In der jetzt vorgelegten Studie, die vom Seefahrt-Experten Alf Pollack im Auftrag des Deutschen Reisebüro und Reiseveranstalter Verbandes (DRV) erstellt wurde, fanden bei der Hochseekreuzfahrt 13 nationale und 27 internationale Anbieter Berücksichtigung. Exakt 379 485 Passagiere buchten im vergangenen Jahr ihren Urlaub an Bord eines "Musikdampfers" auf hoher See, ein Zuwachs von 14,7 Prozent gegenüber dem Vorjahr. Dabei brachten die Passagiere den Veranstaltern den Rekordumsatz von 1,46 Milliarden Mark ein, ein Plus von 13,1 Prozent. Augenfällig bei der Entwicklung ist, dass die ausländischen Anbieter auf dem deutschen Markt an Boden gewonnen haben. Sie konnten im vergangenen Jahr 19,8 Prozent mehr Gäste generieren. Die, die ihre Produkte auf den deutschsprachigen Markt zugeschnitten haben, konnten 164 000 Passagiere auf die 22 Schiffe im Angebot locken. Das wiederum bedeutete jedoch einen Zuwachs von lediglich 12,2 Prozent im Vergleich zum Vorjahr.

Zuwächse bei den nationalen Anbietern werden sich vermutlich auch künftig eher mäßig entwickeln, setzen die deutschen Veranstalter doch vornehmlich auf das Hochpreissegment. Internationale Kreuzfahrtunternehmen hingegen finden das Gros ihrer Passagiere im "unteren Preissegment", für Schiffe also, deren Tagesraten zwischen 150 und 350 Mark liegt. Knapp zwei Drittel aller Passagiere des vergangenen Jahres entschieden sich für eine dieser vergleichsweise billigen Schiffsreisen. Für die kommenden Jahre lässt die Art der in Auftrag gegebenen Tonnage erwarten, dass der durchschnittliche Tagesspreis weiter sinkt. Alf Pollack gibt jedoch zu bedenken: "Bei den Jungen ist zwar noch viel Luft drin, doch die Alten sollte man nicht verprellen." Der Seefahrt-Experte warnt die Anbieter von Hochsee- und Flusskreuzfahrten davor, vornehmlich auf die Unter-50-Jährigen und Familien zu setzen. Das Rückgrat der Kreuzschifffahrt bildeten nach wie vor die reiselustigen Älteren mit besser gefüllten Brieftaschen. Das Alter des durchschnittlichen Passagiers einer Hochsee-Kreuzfahrt ist weiter gesunken: Es liegt nun bei 50,9 Jahren und damit 1,7 Jahre unter dem Schnitt von 1999. Eine Folge des internationalen Angebots, das von Gästen genutzt wird, deren Altersdurchschnitt bei 47,7 Jahren liegt.

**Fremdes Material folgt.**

(* ===== verification/ClusterScrubSpec.v ===== *)
(** What the cross-node checks of a scrub find: every version any device has,
    checked once, and nothing else. *)

From S2P Require Import Prelude Text Checksum KeyHash VersionId Erasure XorCode Layout Stripe FileSystem ShardFile Record Device Cluster Scrub Frame Handshake Message Node LocalOps Lookup Connection Coordinator Log Get Put Repair Move Inventory ClusterScrub MergeSpec InventorySpec.

Module ClusterScrubSpec.
Import Message LocalOps Lookup Connection Coordinator Log Get Put Repair Move Inventory ClusterScrub MergeSpec InventorySpec.

(** ** The reference *)

Section reference.
Context `{CoordTexts} (qs : list Sequence) (damaged : gset (VersionId * Z)).

Definition unread_set (p : Position) : gset Z := list_to_set (sq_device <$> filter (failed_before p) qs).

(** The findings about the version at a position, and its shards. *)
Definition checked_at (p : Position) : res Failure (list ClusterFinding * option ShardCount) :=
  check_group (located (copies_at qs p)) (has_shard (copies_at qs p)) (elements (unread_set p)) (sq_device <$> qs) damaged.
End reference.

Definition add_finding (o : CrossCheckOutcome) (f : ClusterFinding) : CrossCheckOutcome :=
  mkOutcome (S (oc_findings o)) (set_insert (finding_key f) (oc_damaged_keys o)) (oc_versions_checked o) (oc_stopped_after o)
    (oc_exposure o) (oc_availability o) (oc_damaged_availability o).

Definition after_version (group : list LocatedRecord) (unread : gset Z) (found : list ClusterFinding * option ShardCount)
    (o : CrossCheckOutcome) : CrossCheckOutcome :=
  one_checked (fold_left add_finding found.1 (note_shards (expose o group unread) (r_key ∘ lr_record <$> head group) found.2)).

Lemma send_findings_all findings : ∀ o sent,
  send_findings o (mkChannel sent None) findings
  = (true, fold_left add_finding findings o, mkChannel (sent ++ (EvClusterFinding <$> findings)) None).
Proof.
  induction findings as [|f findings IH]; intros o sent; cbn [send_findings fold_left fmap list_fmap]; [by rewrite app_nil_r|].
  unfold channel_send. cbn [ch_room ch_sent]. rewrite IH. by rewrite <- app_assoc.
Qed.

Definition cross_progress (checked : Z) (p : Position) : list ScrubEvent :=
  if checked mod PROGRESS_EVERY_VERSIONS =? 0 then [CrossCheckProgress checked p.1] else [].

(** The events of a merge, and what it comes to. *)
Fixpoint checked_events (checked : Z) (l : list (Position * (list ClusterFinding * option ShardCount))) : list ScrubEvent :=
  match l with
  | [] => []
  | (p, found) :: l =>
      let checked := wrap64 (checked + 1) in
      (EvClusterFinding <$> found.1) ++ cross_progress checked p ++ checked_events checked l
  end.

Definition checked_outcome (qs : list Sequence) (l : list (Position * (list ClusterFinding * option ShardCount))) (o : CrossCheckOutcome)
    : CrossCheckOutcome :=
  fold_left (λ o x, after_version (located (copies_at qs x.1)) (unread_set qs x.1) x.2 o) l o.

(** What one version changes. *)

Definition bucket_of (f : list ClusterFinding * option ShardCount) : option Bucket :=
  (λ s, (sc_total s, sc_available s, sc_k s)) <$> f.2.

Lemma set_insert_keys k l key : key ∈ (set_insert k l).*1 ↔ key = k ∨ key ∈ l.*1.
Proof.
  unfold set_insert. induction l as [|[k' []] l IH]; cbn [btree_insert]; [set_solver|].
  destruct (lex_compare k k') eqn:Hc; cbn [fmap list_fmap fst]; rewrite ?elem_of_cons.
  - apply lex_compare_eq in Hc as ->. naive_solver.
  - naive_solver.
  - rewrite IH. naive_solver.
Qed.

Lemma add_findings_spec fs : ∀ o, let o' := fold_left add_finding fs o in
  oc_versions_checked o' = oc_versions_checked o ∧ oc_stopped_after o' = oc_stopped_after o
  ∧ oc_availability o' = oc_availability o ∧ oc_findings o' = (oc_findings o + length fs)%nat
  ∧ ∀ key, key ∈ (oc_damaged_keys o').*1 ↔ key ∈ (oc_damaged_keys o).*1 ∨ ∃ f, f ∈ fs ∧ finding_key f = key.
Proof.
  induction fs as [|f fs IH]; intros o; cbn [fold_left length].
  { split_and!; [done|done|done|lia|]. intros key. split; [by left|]. intros [?|(? & ?%not_elem_of_nil & _)]; done. }
  destruct (IH (add_finding o f)) as (Hv & Hst & Ha & Hn & Hk). cbn zeta in *. split_and!; [done..|rewrite Hn; cbn; lia|].
  intros key. rewrite Hk. cbn [add_finding oc_damaged_keys]. rewrite set_insert_keys. setoid_rewrite elem_of_cons. naive_solver.
Qed.

Lemma after_version_spec group unread found o : let o' := after_version group unread found o in
  oc_versions_checked o' = wrap64 (oc_versions_checked o + 1) ∧ oc_stopped_after o' = oc_stopped_after o
  ∧ oc_availability o' = match bucket_of found with Some b => count_in (oc_availability o) b | None => oc_availability o end
  ∧ oc_findings o' = (oc_findings o + length found.1)%nat
  ∧ ∀ key, key ∈ (oc_damaged_keys o').*1 ↔ key ∈ (oc_damaged_keys o).*1 ∨ ∃ f, f ∈ found.1 ∧ finding_key f = key.
Proof.
  cbn zeta. unfold after_version, bucket_of. destruct (add_findings_spec found.1 (note_shards (expose o group unread) (r_key ∘ lr_record <$> head group) found.2)) as (Hv & Hst & Ha & Hn & Hk).
  unfold one_checked. cbn [oc_versions_checked oc_stopped_after oc_availability oc_findings oc_damaged_keys].
  setoid_rewrite Hk. rewrite Hv, Hst, Ha, Hn. clear.
  unfold note_shards, expose. destruct (max_by_revision group), found.2; done.
Qed.

Lemma checked_outcome_spec qs l : let o := checked_outcome qs l no_outcome in
  oc_versions_checked o = wrap64 (Z.of_nat (length l)) ∧ oc_stopped_after o = None
  ∧ oc_findings o = length (concat (l.*2).*1)
  ∧ (∀ key, key ∈ (oc_damaged_keys o).*1 ↔ ∃ f, f ∈ concat (l.*2).*1 ∧ finding_key f = key)
  ∧ ∀ b, default 0 (oc_availability o !! b) = wrap64 (Z.of_nat (length (filter (λ f, bucket_of f = Some b) l.*2))).
Proof.
  cbn zeta. unfold checked_outcome. induction l as [|[p f] l IH] using rev_ind.
  { split_and!; try done. intros key. split; [by intros ?%not_elem_of_nil|by intros (? & ?%not_elem_of_nil & _)]. }
  rewrite fold_left_app. cbn [fold_left fst snd]. set (o := fold_left _ l no_outcome) in *.
  destruct (after_version_spec (located (copies_at qs p)) (unread_set qs p) f o) as (Hv & Hst & Ha & Hn & Hk).
  destruct IH as (IHv & IHst & IHn & IHk & IHa). rewrite !fmap_app, concat_app, !length_app. cbn [fmap list_fmap concat snd length fst].
  rewrite app_nil_r, Hv, Hst, Ha, Hn, IHv, IHn, Nat.add_1_r, wrap64_succ. split_and!; try done.
  - intros key. rewrite Hk, IHk. setoid_rewrite elem_of_app. naive_solver.
  - intros b. rewrite filter_app, filter_cons, filter_nil, length_app. destruct (bucket_of f) as [b'|] eqn:Hb.
    + unfold count_in. destruct (decide (b' = b)) as [->|Hne].
      * rewrite lookup_insert_eq, decide_True by done. cbn [default length]. rewrite IHa, Nat.add_1_r. apply wrap64_succ.
      * rewrite lookup_insert_ne, decide_False by congruence. cbn [length]. by rewrite Nat.add_0_r.
    + rewrite decide_False by done. cbn [length]. by rewrite Nat.add_0_r.
Qed.

Lemma check_total `{CoordTexts} group present unread known damaged : ∃ c, check_group group present unread known damaged = Ok c.
Proof.
  unfold check_group. destruct group as [|g group]; [eauto|]. cbn zeta. destruct (versions_of_excluding _ _ _) eqn:Hv; eauto.
  exfalso. by eapply versions_no_panic.
Qed.

(** ** The merge is the reference *)

Section merge.
Context {N : Type} `{Network N} `{CoordTexts} `{Xxh3}.
Context (qs : list Sequence) (damaged : gset (VersionId * Z)).
Hypothesis unavailable : ∀ q d, q ∈ qs → sq_failure q = Some d → e_code d = DeviceUnavailable.
Implicit Types (s : Peers N).

Definition out_set (lanes : list Lane) : gset Z := list_to_set (sq_device <$> (ln_sequence <$> filter (λ l, lane_out l = true) lanes)).

Definition crep (o : CrossCheckOutcome) (events : Channel ScrubEvent) (lanes : list Lane) : Checking :=
  mkChecking (lane_source <$> lanes) (lane_head <$> lanes) (out_set lanes) o events.

Lemma out_set_settled lanes i l : lanes !! i = Some l → ln_pending l = true →
  out_set (<[i := settled l]> lanes) = if lane_out (settled l) then {[sq_device (ln_sequence l)]} ∪ out_set lanes else out_set lanes.
Proof.
  intros Hi Hp. assert (lane_out l = false) as Hl by (unfold lane_out; by rewrite Hp). unfold out_set.
  apply list_elem_of_split_length in Hi as (before & after & -> & ->).
  rewrite insert_app_r_alt, Nat.sub_diag by done. cbn [insert list_insert].
  rewrite !filter_app, !filter_cons, Hl, (decide_False (P := false = true)) by done.
  destruct (lane_out (settled l)); [|by rewrite decide_False by done].
  rewrite decide_True, !fmap_app by done. cbn [fmap list_fmap]. rewrite !list_to_set_app_L. cbn [list_to_set]. set_solver.
Qed.

Lemma check_pull_rep o events lanes i l s : ln_sequence <$> lanes = qs → lanes !! i = Some l → ln_pending l = true →
  check_pull (crep o events lanes) i s = Some (Ok (crep o events (<[i := settled l]> lanes)), s).
Proof.
  intros Hq Hi Hp. unfold check_pull, crep. rewrite (out_set_settled _ _ _ Hi Hp), lane_out_settled, !list_fmap_insert.
  cbn [ck_sources ck_heads ck_unread ck_outcome ck_events]. rewrite list_lookup_fmap, Hi. cbn [fmap option_fmap option_map expect].
  unfold mbind at 1, net_bind at 1, nlift. unfold mbind, net_bind. rewrite lane_next by done.
  destruct (lane_failure l) as [d|] eqn:Hd; [|done].
  destruct (lane_failed _ _ Hp Hd) as (-> & -> & Hf). rewrite (bool_decide_eq_true_2 (is_Some (Some d))), (bool_decide_eq_true_2 (e_code d = _)); [|..|done].
  - rewrite (list_insert_id (lane_source <$> lanes)); [done|]. by rewrite list_lookup_fmap, Hi.
  - eapply unavailable; [|exact Hf]. rewrite <- Hq. by eapply list_elem_of_fmap_2, list_elem_of_lookup_2.
Qed.

Lemma taken_crep o events p lanes :
  mkChecking (lane_source <$> lanes) (without p (lane_head <$> lanes)) (out_set lanes) o events = crep o events (taken p <$> lanes).
Proof.
  unfold crep. rewrite without_heads. f_equal.
  - rewrite <- list_fmap_compose. apply list_fmap_ext. intros _ l _. symmetry. apply taken_source.
  - unfold out_set. by rewrite taken_outs.
Qed.

Lemma out_set_at lanes p ps : at_frontier lanes (p :: ps) → Forall (pos_lt p) ps → ln_sequence <$> lanes = qs →
  out_set lanes = unread_set qs p.
Proof.
  intros Hf Hps Hq. unfold out_set, unread_set. by rewrite (frontier_outs lanes p ps), Hq.
Qed.

Lemma check_version_run o sent lanes p ps found :
  at_frontier lanes (p :: ps) → Forall (pos_lt p) ps → ln_sequence <$> lanes = qs → checked_at qs damaged p = Ok found →
  let o' := after_version (located (copies_at qs p)) (unread_set qs p) found o in
  check_version (sq_device <$> qs) damaged (crep o (mkChannel sent None) lanes) p (taken_from 0 p lanes)
  = Ok (true, o', mkChannel (sent ++ (EvClusterFinding <$> found.1) ++ cross_progress (oc_versions_checked o') p) None).
Proof.
  intros Hf Hps Hq Hc o'. unfold check_version. rewrite group_of_records, present_of_records.
  rewrite (frontier_copies lanes p ps), Hq by done. cbn [ck_unread ck_outcome ck_events crep]. rewrite (out_set_at lanes p ps) by done.
  change ((λ h, mkLocated (st_device h) (st_record h)) <$> copies_at qs p) with (located (copies_at qs p)).
  change (fold_left (λ m h, <[st_device h := st_shard_present h]> m) (copies_at qs p) ∅) with (has_shard (copies_at qs p)).
  unfold checked_at in Hc. rewrite Hc. destruct found as [findings shards]. cbn [mbind res_bind]. rewrite send_findings_all. cbn [negb].
  unfold cross_progress, channel_send. cbn [ch_room ch_sent].
  change (one_checked _) with o' at 1. fold o'. destruct (_ =? 0); by rewrite ?app_nil_r, <- ?app_assoc.
Qed.

Lemma check_groups_run ps : ∀ fuel o sent lanes s,
  (length ps < fuel)%nat → StronglySorted pos_lt ps → at_frontier lanes ps → ln_sequence <$> lanes = qs →
  ∃ found, Forall2 (λ p f, checked_at qs damaged p = Ok f) ps found
    ∧ let o' := checked_outcome qs (zip ps found) o in
      check_groups fuel (sq_device <$> qs) damaged (crep o (mkChannel sent None) lanes) s
      = Some (Ok (o', send_exposure o' (list_to_set (sq_device <$> filter (λ q, is_Some (sq_failure q)) qs))
          (mkChannel (sent ++ checked_events (oc_versions_checked o) (zip ps found)) None)), s).
Proof.
  induction ps as [|p ps IH]; intros [|fuel] o sent lanes s Hfuel Hs Hf Hq; cbn [length] in Hfuel; try lia; cbn [check_groups].
  - exists []. split; [constructor|]. cbn [ck_heads crep]. rewrite frontier_done by done. cbn [ck_outcome ck_unread ck_events crep].
    unfold out_set. by rewrite frontier_end_outs, Hq, app_nil_r.
  - apply StronglySorted_inv in Hs as [Hs Hps]. cbn [ck_heads crep]. rewrite (frontier_smallest lanes p ps) by done.
    destruct (check_total (located (copies_at qs p)) (has_shard (copies_at qs p)) (elements (unread_set qs p)) (sq_device <$> qs) damaged) as [c Hc].
    change (checked_at qs damaged p = Ok c) in Hc.
    change (matching 0 p (lane_head <$> lanes)) with (taken_from 0 p lanes).
    rewrite (check_version_run o sent lanes p ps c) by done. unfold nlift, mbind at 1, net_bind at 1. cbn [negb].
    set (o1 := after_version _ _ _ _). set (sent1 := sent ++ _). cbn [ck_sources ck_unread crep].
    rewrite taken_crep. pose proof (pull_taken (crep o1 (mkChannel sent1 None)) check_pull qs (check_pull_rep o1 (mkChannel sent1 None)) p lanes [] s Hq) as Hpull.
    cbn [app length] in Hpull. unfold mbind at 1, net_bind at 1, nattempt. rewrite Hpull. clear Hpull.
    destruct (IH fuel o1 sent1 (advanced p <$> lanes) s) as (found & Hfound & Hrun); [lia|done|by apply frontier_advance| |].
    { rewrite <- Hq, <- list_fmap_compose. apply list_fmap_ext. intros _ l _. apply advanced_sequence. }
    exists (c :: found). split; [by constructor|]. cbn zeta in Hrun |- *. rewrite Hrun. cbn [zip zip_with checked_outcome fold_left checked_events].
    unfold checked_outcome. cbn [fold_left fst snd]. fold o1. unfold sent1.
    assert (oc_versions_checked o1 = wrap64 (oc_versions_checked o + 1)) as ->; [|by rewrite <- !app_assoc].
    apply after_version_spec.
Qed.
End merge.

(** ** Properties *)

Section properties.
Context {N : Type} `{Network N} `{CoordTexts} `{Xxh3}.
Implicit Types (s : Peers N).

End properties.

(** ** Witness: the sources of the inventory's *)

Section witnesses.
#[local] Existing Instance poly_xxh3.
#[local] Existing Instance poly_sha256.
#[local] Existing Instance decimal_uuid.
#[local] Instance bare_texts : CoordTexts := {| BUILD := []; ctext := λ _, [] |}.

End witnesses.
End ClusterScrubSpec.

Angehalten hat auch der Trend zu immer kürzeren Kreuzfahrten. So dauerte die durchschnittliche Hochsee-Kreuzfahrt nur noch 10,1 statt 10,3 Tage. Ebenfalls abwärts geht es mit den Preisen: Die durchschnittliche Hochsee-Fahrt kostete 3848 Mark. Fünf Jahre zuvor waren es - bei allerdings längerer Dauer - noch 4388 Mark. Beliebteste Ziele auf dem Meer waren das Mittelmeer mit 34 Prozent vor der Karibik mit 23 Prozent. Wie Pollak betont, gibt es einen Trend hin zu siebentägigen Kreuzfahrten, die je nach Jahreszeit auf festen Routen im Mittelmeer oder der Karibik stattfinden. Besonders das Angebot US-amerikanischer Veranstalter in der Karibik setze vornehmlich auf die Wochen-Kreuzfahrt. Die Branche sieht nun mit Spannung dem Jahr 2002 entgegen, wenn sich unter anderem durch die Fertigstellung des "Aida"-Schwesterschiffes die Kapazität bei den deutschen Kreuzfahrt-Anbietern um fast 40 Prozent erhöht.

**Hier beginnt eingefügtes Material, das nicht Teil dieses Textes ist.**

(** A document with some of its fields replaced. *)
Definition with_version (v : Z) (c : ClusterDocument) : ClusterDocument :=
  mkDocument v (c_cluster_id c) (c_name c) (c_k c) (c_m c) (c_block_size c) (c_independence_level c) (c_headroom c)
    (c_max_key_bytes c) (c_max_object_bytes c) (c_max_user_metadata_bytes c) (c_transport c) (c_nodes c) (c_devices c).
Definition with_nodes (nodes : list NodeEntry) (c : ClusterDocument) : ClusterDocument :=
  mkDocument (c_version c) (c_cluster_id c) (c_name c) (c_k c) (c_m c) (c_block_size c) (c_independence_level c) (c_headroom c)
    (c_max_key_bytes c) (c_max_object_bytes c) (c_max_user_metadata_bytes c) (c_transport c) nodes (c_devices c).
Definition with_devices (devices : list DeviceEntry) (c : ClusterDocument) : ClusterDocument :=
  mkDocument (c_version c) (c_cluster_id c) (c_name c) (c_k c) (c_m c) (c_block_size c) (c_independence_level c) (c_headroom c)
    (c_max_key_bytes c) (c_max_object_bytes c) (c_max_user_metadata_bytes c) (c_transport c) (c_nodes c) devices.
Definition with_name (name : option str) (c : ClusterDocument) : ClusterDocument :=
  mkDocument (c_version c) (c_cluster_id c) name (c_k c) (c_m c) (c_block_size c) (c_independence_level c) (c_headroom c)
    (c_max_key_bytes c) (c_max_object_bytes c) (c_max_user_metadata_bytes c) (c_transport c) (c_nodes c) (c_devices c).
Definition with_transport (t : Transport) (c : ClusterDocument) : ClusterDocument :=
  mkDocument (c_version c) (c_cluster_id c) (c_name c) (c_k c) (c_m c) (c_block_size c) (c_independence_level c) (c_headroom c)
    (c_max_key_bytes c) (c_max_object_bytes c) (c_max_user_metadata_bytes c) t (c_nodes c) (c_devices c).
Definition with_scheme (k m block_size : Z) (c : ClusterDocument) : ClusterDocument :=
  mkDocument (c_version c) (c_cluster_id c) (c_name c) k m block_size (c_independence_level c) (c_headroom c)
    (c_max_key_bytes c) (c_max_object_bytes c) (c_max_user_metadata_bytes c) (c_transport c) (c_nodes c) (c_devices c).
Definition with_limits (key object metadata : Z) (c : ClusterDocument) : ClusterDocument :=
  mkDocument (c_version c) (c_cluster_id c) (c_name c) (c_k c) (c_m c) (c_block_size c) (c_independence_level c) (c_headroom c)
    key object metadata (c_transport c) (c_nodes c) (c_devices c).

(** [next.version += 1] *)
Definition bumped (c : ClusterDocument) : ClusterDocument := with_version (wrap64 (c_version c + 1)) c.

Bei den Fluss-Kreuzfahrten liegt der Zuwachs an Passagieren bei 35 Prozent, was vor allem auf die erstmalige Erfassung der neuerdings wieder sehr beliebten Nil-Kreuzfahrten zurückzuführen ist. Auf dem deutschen Markt wurden 187 270 Passagere "produziert". Der Kreuzfahrtmarkt auf den großen Strömen - vornehmlich in Europa - wird zum großen Teil von den nationalen Anbietern beherrscht. Der weitaus bessere Geschäftsverlauf sei auf das "Ausbleiben so störender Faktoren wie des Kosovo-Krieges, Niedrig- beziehungsweise Hochwasser sowie politscher Instabilität in Russland" zurück zu führen, heißt es in der DRV-Studie.